(** The members of an object. *)
Lemma members_print l d depth rest fuel :
  Forall (λ kv, reads_back kv.2) l → l ≠ [] →
  depth + foldr (λ kv h, Z.max (height kv.2) h) 0 l ≤ maxNestingDepth →
  (2 * length (print_list (print_field d) d l ++ newline d ++ rbrace :: rest) < fuel)%nat →
  members fuel depth (print_list (print_field d) d l ++ newline d ++ rbrace :: rest) =
    Some (map field_json l, rest).
Proof.
  intros Hl. revert fuel. induction Hl as [|[k v] l Hv Hl IH]; intros fuel Hne Hd Hf; [done|].
  destruct fuel as [|fuel]; [lia|]. cbn [foldr snd] in Hd, Hv.
  set (text := print_list _ d ((k, v) :: l) ++ _) in *.
  set (after := match l with [] => [] | _ => comma :: print_list (print_field d) d l end ++ newline d ++ rbrace :: rest).
  assert (text = newline (S d) ++ quoted (encode_string (string_bytes k)) (colon :: space :: print (S d) v ++ after)) as Et.
  { subst text after. rewrite print_list_app, print_field_app. done. }
  rewrite (members_ws _ depth text (quoted (encode_string (string_bytes k)) (colon :: space :: print (S d) v ++ after)))
    by (rewrite Et; apply skip_ws_newline).
  rewrite members_key.
  rewrite (value_ws fuel depth (space :: print (S d) v ++ after) (print (S d) v ++ after)) by reflexivity.
  rewrite Et in Hf. unfold newline, quoted in Hf. cbn [app length] in Hf. rewrite !length_app in Hf.
  cbn [app length] in Hf. rewrite length_app in Hf. cbn [length] in Hf.
  rewrite Hv; [|lia| |rewrite length_app in *; lia].
  2:{ subst after. destruct l; [apply num_end_newline|apply num_end_comma]. }
  destruct l as [|kv' l].
  - subst after. cbn [app]. rewrite skip_ws_newline. reflexivity.
  - subst after. cbn [app skip_ws]. change (is_space comma) with false. cbv iota.
    change (char_is 125 comma) with false. change (char_is 44 comma) with true. cbv iota.
    rewrite IH; [done..|lia|]. rewrite length_app in Hf. cbn [app length] in Hf. lia.
Qed.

» About this exercise:
Tally the lines in the records that contain the word "destruct"; the answer is that number and nothing more.

» Response:
3